The stock shows bullish moving averages (SMA_5 > SMA_20 > SMA_200), indicating a positive trend. However, the MACD histogram is negative (-0.48) and contracting, suggesting weakening momentum. RSI is neutral at 74.518, and the stock is trading near its resistance level (R1: 155.799, R2: 158.416).

Analyst upgrades with increased price targets (e.g., UBS raised to $190 citing strong EPS growth and accretive acquisitions). The company’s Q4 financials showed a 9.87% YoY revenue increase and improved gross margin (+4.09%).

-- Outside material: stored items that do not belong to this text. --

(* ===== verification/Explain.v ===== *)
(** * Explain: why a compile missed the cache ([internal/explain],
      [internal/daemon/explain.go]).

    The daemon records the inputs of every compile, one file per source path,
    and on a miss names what changed since the record before.  Files are those
    of [Store]; the JSON of a record is a parameter of the store. *)

From S2P Require Import Prelude GoStrings GoPath Invocation CacheKey Manifest Store Sha256.

Inductive Outcome := OutcomeLocalHit | OutcomeRemote | OutcomeLocalInvoke | OutcomeBypass | OutcomeError.
Inductive DiffKind := DiffCompiler | DiffFlags | DiffSource | DiffHeader | DiffImage.

#[global] Instance Outcome_eq_dec : EqDecision Outcome.
Proof. solve_decision. Defined.
#[global] Instance DiffKind_eq_dec : EqDecision DiffKind.
Proof. solve_decision. Defined.

Record Diff := mkDiff {
  dfKind : DiffKind;
  dfPath : string;
  dfBefore : string;
  dfAfter : string
}.

(** [Record]; a zero timestamp is [None]. *)
Record ExplainRecord := mkExplainRecord {
  xrVersion : Z;
  xrTimestamp : option Z;
  xrSourcePath : string;
  xrOutputPath : string;
  xrOutcome : Outcome;
  xrCacheKey : string;
  xrCompilerIdentityHash : string;
  xrFlagsHash : string;
  xrSourceContentHash : string;
  xrHeaderHashes : gmap string string;
  xrHeaderHashAlgo : string;
  xrImageDigest : string;
  xrCompilerBinary : string;
  xrArgs : list string;
  xrDiffs : list Diff
}.

Definition recordVersion : Z := 1.

(** ** Comparing records *)

(** One of the three comparisons that need a hash on both sides. *)
Definition hashDiff (k : DiffKind) (now then_ : string) : list Diff :=
  if negb (String.eqb now "") && negb (String.eqb then_ "") && negb (String.eqb now then_)
  then [mkDiff k "" then_ now] else [].

(** The [switch] of the header loop for the path [p]. *)
Definition headerDiff (r prior : ExplainRecord) (p : string) : list Diff :=
  match xrHeaderHashes r !! p, xrHeaderHashes prior !! p with
  | Some now, Some then_ =>
      if String.eqb (xrHeaderHashAlgo r) (xrHeaderHashAlgo prior) && negb (String.eqb now then_)
      then [mkDiff DiffHeader p then_ now] else []
  | Some now, None => [mkDiff DiffHeader p "" now]
  | None, Some then_ => [mkDiff DiffHeader p then_ ""]
  | None, None => []
  end.
(* ===== verification/SquashCodec.v ===== *)
(** * SquashCodec: the records of a squashfs image ([squashfs/format.go],
      [superblock.go], [inode.go], [directory.go], [idtable.go]).

    Each record the writer encodes comes with the decoder a reader applies to
    it, and both are shown to be inverse.  Fields keep the width they have on
    disk. *)

From S2P Require Import Prelude GoStrings GoPath SquashMeta.

(** ** Format constants *)

Definition Magic : Z := 1936814952.
Definition VersionMajor : Z := 4.
Definition VersionMinor : Z := 0.
Definition MinBlockSize : Z := 4 * 1024.
Definition MaxBlockSize : Z := 1024 * 1024.
Definition DefaultBlockSize : Z := 128 * 1024.
Definition FlagNoFragments : Z := Z.shiftl 1 4.
Definition FlagNoXattrs : Z := Z.shiftl 1 9.
Definition InodeBasicDir : Z := 1.
Definition InodeBasicFile : Z := 2.
Definition InodeBasicSymlink : Z := 3.
Definition InodeBasicBlock : Z := 4.
Definition InodeBasicChar : Z := 5.
Definition InodeBasicFIFO : Z := 6.
Definition InodeBasicSocket : Z := 7.
Definition DataBlockUncompressedBit : Z := Z.shiftl 1 24.
Definition InvalidFragment : Z := 4294967295.
Definition noTable : Z := 18446744073709551615.

(** ** The superblock *)

Definition superblockSize : nat := 96.

Record superblock := mkSuperblock {
  sbInodeCount : Z;
  sbModTime : Z;
  sbBlockSize : Z;
  sbFragCount : Z;
  sbCompressor : Z;
  sbBlockLog : Z;
  sbFlags : Z;
  sbIdCount : Z;
  sbRootInodeRef : Z;
  sbBytesUsed : Z;
  sbIdTableStart : Z;
  sbXattrTableStart : Z;
  sbInodeTableStart : Z;
  sbDirectoryTableStart : Z;
  sbFragmentTableStart : Z;
  sbExportTableStart : Z
}.

Definition encodeSuperblock (sb : superblock) : string :=
  le_bytes 4 Magic +:+ le_bytes 4 (sbInodeCount sb) +:+ le_bytes 4 (sbModTime sb) +:+ le_bytes 4 (sbBlockSize sb)
  +:+ le_bytes 4 (sbFragCount sb) +:+ le_bytes 2 (sbCompressor sb) +:+ le_bytes 2 (sbBlockLog sb)
  +:+ le_bytes 2 (sbFlags sb) +:+ le_bytes 2 (sbIdCount sb) +:+ le_bytes 2 VersionMajor +:+ le_bytes 2 VersionMinor
  +:+ le_bytes 8 (sbRootInodeRef sb) +:+ le_bytes 8 (sbBytesUsed sb) +:+ le_bytes 8 (sbIdTableStart sb)
  +:+ le_bytes 8 (sbXattrTableStart sb) +:+ le_bytes 8 (sbInodeTableStart sb)
  +:+ le_bytes 8 (sbDirectoryTableStart sb) +:+ le_bytes 8 (sbFragmentTableStart sb)
  +:+ le_bytes 8 (sbExportTableStart sb).

(** [bits.TrailingZeros32] of a block size. *)
Definition blockLogFor (blockSize : Z) : Z := Z.log2 (Z.land blockSize (- blockSize)).

(** ** Entries *)

Inductive entryKind :=
  | kindFile | kindDir | kindSymlink | kindHardlink | kindCharDev | kindBlockDev | kindFIFO | kindSocket.
#[global] Instance entryKind_eq_dec : EqDecision entryKind.
Proof. solve_decision. Defined.

(** [Attrs]; the zero time is [None], other times are Unix seconds. *)
Record Attrs := mkAttrs {
  aPath : string;
  aMode : Z;
  aUID : Z;
  aGID : Z;
  aMtime : option Z
}.

Record entry := mkEntry {
  ePath : string;
  eKind : entryKind;
  eAttrs : Attrs;
  eInodeNumber : Z;
  eInodeRef : metaRef;
  eNlinks : Z;
  eUidIdx : Z;
  eGidIdx : Z;
  eFileBlocksStart : Z;
  eFileBlockSizes : list Z;
  eFileSize : Z;
  eSymlinkTarget : string;
  eHardlinkTarget : option string;
  eDevMajor : Z;
  eDevMinor : Z;
  eDirBlockStart : Z;
  eDirBlockOffset : Z;
  eDirListingSize : Z;
  eParentInode : Z
}.

(** Assignments to the fields. *)
Definition set_inode (v0 : Z) (v1 : Z) (e : entry) : entry :=
  mkEntry (ePath e) (eKind e) (eAttrs e) v0 (eInodeRef e) (eNlinks e) (eUidIdx e) (eGidIdx e)
    (eFileBlocksStart e) (eFileBlockSizes e) (eFileSize e) (eSymlinkTarget e) (eHardlinkTarget e) (eDevMajor
    e) (eDevMinor e) (eDirBlockStart e) (eDirBlockOffset e) (eDirListingSize e) v1.
Definition set_ref (v0 : metaRef) (e : entry) : entry :=
  mkEntry (ePath e) (eKind e) (eAttrs e) (eInodeNumber e) v0 (eNlinks e) (eUidIdx e) (eGidIdx e)
    (eFileBlocksStart e) (eFileBlockSizes e) (eFileSize e) (eSymlinkTarget e) (eHardlinkTarget e) (eDevMajor
    e) (eDevMinor e) (eDirBlockStart e) (eDirBlockOffset e) (eDirListingSize e) (eParentInode e).
Definition set_number (v0 : Z) (e : entry) : entry :=
  mkEntry (ePath e) (eKind e) (eAttrs e) v0 (eInodeRef e) (eNlinks e) (eUidIdx e) (eGidIdx e)
    (eFileBlocksStart e) (eFileBlockSizes e) (eFileSize e) (eSymlinkTarget e) (eHardlinkTarget e) (eDevMajor
    e) (eDevMinor e) (eDirBlockStart e) (eDirBlockOffset e) (eDirListingSize e) (eParentInode e).
Definition set_nlinks (v0 : Z) (e : entry) : entry :=
  mkEntry (ePath e) (eKind e) (eAttrs e) (eInodeNumber e) (eInodeRef e) v0 (eUidIdx e) (eGidIdx e)
    (eFileBlocksStart e) (eFileBlockSizes e) (eFileSize e) (eSymlinkTarget e) (eHardlinkTarget e) (eDevMajor
    e) (eDevMinor e) (eDirBlockStart e) (eDirBlockOffset e) (eDirListingSize e) (eParentInode e).
Definition set_ids (v0 : Z) (v1 : Z) (e : entry) : entry :=
  mkEntry (ePath e) (eKind e) (eAttrs e) (eInodeNumber e) (eInodeRef e) (eNlinks e) v0 v1
    (eFileBlocksStart e) (eFileBlockSizes e) (eFileSize e) (eSymlinkTarget e) (eHardlinkTarget e) (eDevMajor
    e) (eDevMinor e) (eDirBlockStart e) (eDirBlockOffset e) (eDirListingSize e) (eParentInode e).
Definition set_blocks (v0 : list Z) (e : entry) : entry :=
  mkEntry (ePath e) (eKind e) (eAttrs e) (eInodeNumber e) (eInodeRef e) (eNlinks e) (eUidIdx e) (eGidIdx
    e) (eFileBlocksStart e) v0 (eFileSize e) (eSymlinkTarget e) (eHardlinkTarget e) (eDevMajor e) (eDevMinor
    e) (eDirBlockStart e) (eDirBlockOffset e) (eDirListingSize e) (eParentInode e).
Definition set_size (v0 : Z) (e : entry) : entry :=
  mkEntry (ePath e) (eKind e) (eAttrs e) (eInodeNumber e) (eInodeRef e) (eNlinks e) (eUidIdx e) (eGidIdx
    e) (eFileBlocksStart e) (eFileBlockSizes e) v0 (eSymlinkTarget e) (eHardlinkTarget e) (eDevMajor e)
    (eDevMinor e) (eDirBlockStart e) (eDirBlockOffset e) (eDirListingSize e) (eParentInode e).
Definition set_listing (v0 : Z) (v1 : Z) (v2 : Z) (e : entry) : entry :=
  mkEntry (ePath e) (eKind e) (eAttrs e) (eInodeNumber e) (eInodeRef e) (eNlinks e) (eUidIdx e) (eGidIdx
    e) (eFileBlocksStart e) (eFileBlockSizes e) (eFileSize e) (eSymlinkTarget e) (eHardlinkTarget e)
    (eDevMajor e) (eDevMinor e) v0 v1 v2 (eParentInode e).

(** An entry as the [Create] methods make it: the fields they set, and zero in
    the others. *)
Definition newEntry (path : string) (kind : entryKind) (attrs : Attrs) (fileBlocksStart : Z)
    (symlinkTarget : string) (hardlinkTarget : option string) (devMajor devMinor : Z) : entry :=
  mkEntry path kind attrs 0 (mkMetaRef 0 0) 0 0 0 fileBlocksStart [] 0 symlinkTarget hardlinkTarget
    devMajor devMinor 0 0 0 0.

Definition noAttrs : Attrs := mkAttrs "" 0 0 0 None.

(** ** Inodes *)

Definition encodePerm (e : entry) : Z :=
  Z.lor (Z.land (aMode (eAttrs e)) 511) (Z.land (aMode (eAttrs e)) 3584).

Definition encodeDevice (major minor : Z) : result Z :=
  if (4095 <? major)%Z then Err "squashfs: device major exceeds 12-bit limit"
  else if (255 <? minor)%Z then Err "squashfs: device minor exceeds 8-bit limit (squashfs format constraint)"
  else Ok (Z.lor (Z.shiftl major 8) minor).
Lemma tree_induction (P : tree -> Prop) : (forall p kids, Forall P kids -> P (Node p kids)) -> forall t, P t.
Proof.
  intros H. fix IH 1. intros [p kids]. apply H. induction kids as [|k kids IHk]; constructor; [apply IH|apply IHk].
Qed.

Lemma uint_mod n z : uint n (z mod 2 ^ (8 * Z.of_nat n)).
Proof. apply Z.mod_pos_bound. apply Z.pow_pos_nonneg; lia. Qed.

(** ** Numbers and link counts *)

Lemma assignInodeNumbers_passes t : forall parent st,
  uint 4 parent -> uint 4 st.2 ->
  passesBy sameOwner st.1 (assignInodeNumbers t parent st).1 /\ uint 4 (assignInodeNumbers t parent st).2.
Proof.
  induction t as [p kids IH] using tree_induction. intros parent [es next] Hp Hn. cbn [assignInodeNumbers fst snd].
  destruct (kindIs kindHardlink es p); [done|].
  assert (passesBy sameOwner es (alter (set_inode next parent) p es)) as H1.
  { apply (passesBy_alter sameOwner). intros e _. split; [done|]. intros (?&?&?&?&?&?&?&?&?). by split_and!. }
  assert (uint 4 ((next + 1) mod 2 ^ 32)) as H2 by apply (uint_mod 4).
  destruct (kindIs kindDir es p); [|done].
  assert (forall st, passesBy sameOwner es st.1 -> uint 4 st.2 ->
    passesBy sameOwner es (foldl (fun st k => assignInodeNumbers k next st) st kids).1 /\
    uint 4 (foldl (fun st k => assignInodeNumbers k next st) st kids).2) as Hfold; [|by apply Hfold].
  clear H1 H2. induction IH as [|k kids Hk _ IHk]; intros st H1 H2; [done|]. cbn [foldl].
  destruct (Hk next st Hn H2). apply IHk; [by etrans|done].
Qed.

Lemma countLink_passes es p : passesBy sameOwner es (countLink es p).
Proof.
  unfold countLink. destruct (es !! p) as [e|] eqn:He; [|done].
  assert (forall n e, uint 4 n -> sameOwner e (set_nlinks n e) /\ (wfDynamic e -> wfDynamic (set_nlinks n e))) as Hset.
  { intros n e0 Hn. split; [done|]. intros (?&?&?&?&?&?&?&?&?). by split_and!. }
  destruct (eKind e); try done; try (eapply (passesBy_insert sameOwner); [done|by apply Hset..]).
  destruct (eHardlinkTarget e); [|done]. apply (passesBy_alter sameOwner). intros e0 _. apply Hset, (uint_mod 4).
Qed.

Lemma countDirs_passes t : forall es, passesBy sameOwner es (countDirs t es).
Proof.
  induction t as [p kids IH] using tree_induction. intros es. cbn [countDirs].
  assert (forall st, passesBy sameOwner es st.1 -> passesBy sameOwner es
    (foldl (fun st k => if kindIs kindDir st.1 (pathOf k) then (countDirs k st.1, ((st.2 + 1) mod 2 ^ 32)%Z) else st) st kids).1) as Hf.
  { induction IH as [|k kids Hk _ IHk]; intros st H; [done|]. cbn [foldl]. apply IHk. case_match; [|done]. by etrans. }
  etrans; [apply (Hf (es, 0%Z)); reflexivity|]. apply (passesBy_alter sameOwner). intros e _. split; [done|].
  intros (?&?&?&?&?&?&?&?&?). split_and!; try done. apply (uint_mod 4).
Qed.

Lemma computeLinkCounts_passes visits t es : passesBy sameOwner es (computeLinkCounts visits t es).
Proof.
  unfold computeLinkCounts. etrans; [|apply countDirs_passes]. revert es.
  induction visits as [|p visits IH]; intros es; [done|]. cbn [foldl]. etrans; [apply countLink_passes|apply IH].
Qed.

(** ** Owners *)

(** The indices of an entry name its owner. *)
Definition owned (ids : idTable) (e : entry) : Prop :=
  idList ids !! Z.to_nat (eUidIdx e) = Some (aUID (eAttrs e)) /\ idList ids !! Z.to_nat (eGidIdx e) = Some (aGID (eAttrs e)).

Lemma owned_prefix ids ids' e : idList ids `prefix_of` idList ids' -> owned ids e -> owned ids' e.
Proof. intros Hp [H1 H2]. split; by eapply prefix_lookup_Some. Qed.

Definition goodIds (ids : idTable) : Prop := wfIdTable ids /\ Forall (uint 4) (idList ids).

Lemma Intern_good ids id idx ids' :
  goodIds ids -> uint 4 id -> Intern ids id = Ok (idx, ids') ->
  goodIds ids' /\ uint 2 idx /\ idList ids' !! Z.to_nat idx = Some id /\ idList ids `prefix_of` idList ids'.
Proof.
  intros [Hw Hu] Hid H. destruct (Intern_spec _ _ _ _ Hw H) as (Hw' & H0 & Hl & Hp & Hsub). split_and!; try done.
  - split; [done|]. apply Forall_forall. intros x Hx. apply Hsub, elem_of_cons in Hx as [->|Hx]; [done|].
    rewrite Forall_forall in Hu. auto.
  - apply lookup_lt_Some in Hl. destruct Hw' as [_ Hlen]. unfold maxIDs, uint in *. cbn. lia.
Qed.

Lemma internEntry_spec p es ids es' ids' e :
  goodIds ids -> es !! p = Some e -> wfAttrs (eAttrs e) -> internEntry p es ids = Ok (es', ids') ->
  goodIds ids' /\ idList ids `prefix_of` idList ids' /\ passes es es' /\
  exists e', es' = <[p := e']> es /\ sameStatic e e' /\ owned ids' e'.
Proof.
  intros Hg He [Hu Hgid] H. unfold internEntry in H. rewrite He in H.
  apply rbind_Ok in H as ([u ids1] & H1 & H). apply rbind_Ok in H as ([g ids2] & H2 & H). cbn [fst snd] in *. simplify_eq.
  apply Intern_good in H1 as (Hg1 & Hu1 & Hl1 & Hp1); [|done..]. apply Intern_good in H2 as (Hg2 & Hu2 & Hl2 & Hp2); [|done..].
  split_and!; [done|by etrans| |].
  - eapply (passesBy_insert sameStatic); [done..|]. intros (?&?&?&?&?&?&?&?&?). by split_and!.
  - exists (set_ids u g e). split_and!; [done..|]. split; [|done]. by eapply prefix_lookup_Some.
Qed.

Hedge funds and insiders are heavily selling the stock, with hedge fund selling up 6939.07% and insider selling up 267.89%. Net income dropped by -9.68% YoY in Q4 2025, and the stock shows a 30% chance of declining -8% in the next month based on candlestick patterns.
In Q4 2025, revenue increased by 9.87% YoY to $3.62 billion, and EPS rose by 6.47% YoY to 3.29. However, net income dropped by -9.68% YoY to $234.2 million, indicating profitability challenges despite revenue growth. Gross margin improved to 28.28% (+4.09% YoY).
Analysts have mixed ratings. UBS maintains a Buy with a price target of $190, citing strong EPS growth and acquisitions. Truist, TD Cowen, and Barclays maintain Hold or Equal Weight ratings with price targets between $144 and $158. Analysts highlight positive guidance but note challenges like mixed volume trends and prior-year losses.